Now, the Daily News in New York has a headline: “Rich got terror tip.” Rich got terror tip. OK, let’s get logical about this, folks. Let’s play logic with this. This is as it should be. OK? If we
are faced with disaster in this country—let me ask you this, OK? You just be logical. Get all of the emotion out of this. Get all of the emotion out of this. But if we are faced with a disaster in this country, which group do we want to save? The rich or the poor? Now, if you have time, save as many people as you can. But if you have to set some priorities, where do you go? The rich or the poor? OK? Who is a
drag on society? The rich or the poor? Who provide the jobs out there? The rich or the poor? Who fuels—you know, which group fuels our economy? Drives industry? The rich or the poor? Now if you—all of a sudden, somebody walks up to you and says, “Hey, Boortz listener. You’re gonna have a—you have to make a choice. You’re going to—we’re gonna move you to another country. And you’re just gonna have to make your way in this other country. We have a choice of two countries for you. In this country, people achieve a lot and they are wealthy because of their hard work. In this country, people don’t achieve squat. They sit around all the time waiting for somebody else to take care of them. They have children they can’t afford. They’re uneducated. They can barely read. And the high point of their day is Entertainment Tonighton TV. Which country do you want to live in? The country of the high achievers, or the country of sheep, the country of followers?” You know what you’re gonna do. I don’t see what the big problem is. I just don’t. I mean, if you—who do I want to save first? The rich. Save the poor first. Then, when every thing’s over, where are you gonna go for a job? OK, hey, if I get a tin cup, can I sit next to you and sell pencils too?

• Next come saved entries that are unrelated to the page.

Lemma sim_exit_closes remove_ok base s : holds_fds base s → si_kernel (sim_exit remove_ok s) = base.
Proof.
  intros Hl. assert (Hr : ∀ l r, ep_fd (foldl (λ r fd, fst (ep_remove fd (remove_ok fd) r)) r l) = ep_fd r)
    by (intros l; induction l as [|x l IH]; intros r; cbn; [done|]; rewrite IH; apply reactor_control_fd).
  unfold sim_exit. cbv zeta. cbn [si_kernel update]. rewrite Hr.
  apply accounted_done, accounted_close_all. rewrite app_nil_r.
  eapply accounted_perm; [|exact Hl]. unfold all_fds, owned_fds. cbn. solve_Permutation.
Qed.

(** Whenever the program returns, by whatever path, its descriptors are closed once each: the
    kernel is as it was. *)
Theorem simulator_closes_all write_answer settime args env wakes remove_ok k code k' :
  allocates env → sim_main write_answer settime args env wakes remove_ok k = Some (code, k') → k' = k.
Proof.
  intros Hal. unfold sim_main. pose proof (sim_start_accounted args env k Hal) as Hs.
  destruct (sim_start args env k) as [c k1|o s]; [by intros [= _ <-]|].
  destruct (sim_loop _ _ _ _ _) as [s'|] eqn:Hl; [|done]. apply (loop_holds _ _ _ k) in Hl; [|done].
  pose proof (sim_exit_closes remove_ok k s' Hl) as Hk. congruence.
Qed.

(** *** A concrete run *)

Definition demo_start_env : StartEnv :=
  mkStartEnv true (Some 280) (λ i _, Some (Z.of_nat (10 + i))) true true true true true (λ _, true) (λ _, true).
Definition demo_args : list string := ["--can"; "vcan1"; "--session-id"; "7"].
Definition demo_start : StartOutcome := sim_start demo_args demo_start_env (mkKernel ∅ false).
Definition demo_sim : Options * Sim :=
  match demo_start with
  | Loops o s => (o, s)
  | Exits _ _ => (default_options, mkSim (node_new demo_node) [] (sc_new "") [] None 0 0 (mkSimFds 0 0 0 0 0 0) (mkEpoll 0 []) (mkKernel ∅ false))
  end.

I’m serious about that, folks. You see, that’s the kind of thing that’s going to end up in news stories: “Neal Boortz said that in times of disaster we should save the rich people first.” Well, hell, yes, we should save the rich people first. You know, they’re the ones that are responsible for this prosperity. I mean, you go out there and you look at this vast sea of evacuees, OK? You want to get an economy going in some city? Well, who you gonna take back? The people who own businesses? Or the people that sit around waiting to get their minimum wage job, work ‘til Friday, get a paycheck and then not show up again until the following Wednesday? Come on. Just put a little logical thought into this, folks.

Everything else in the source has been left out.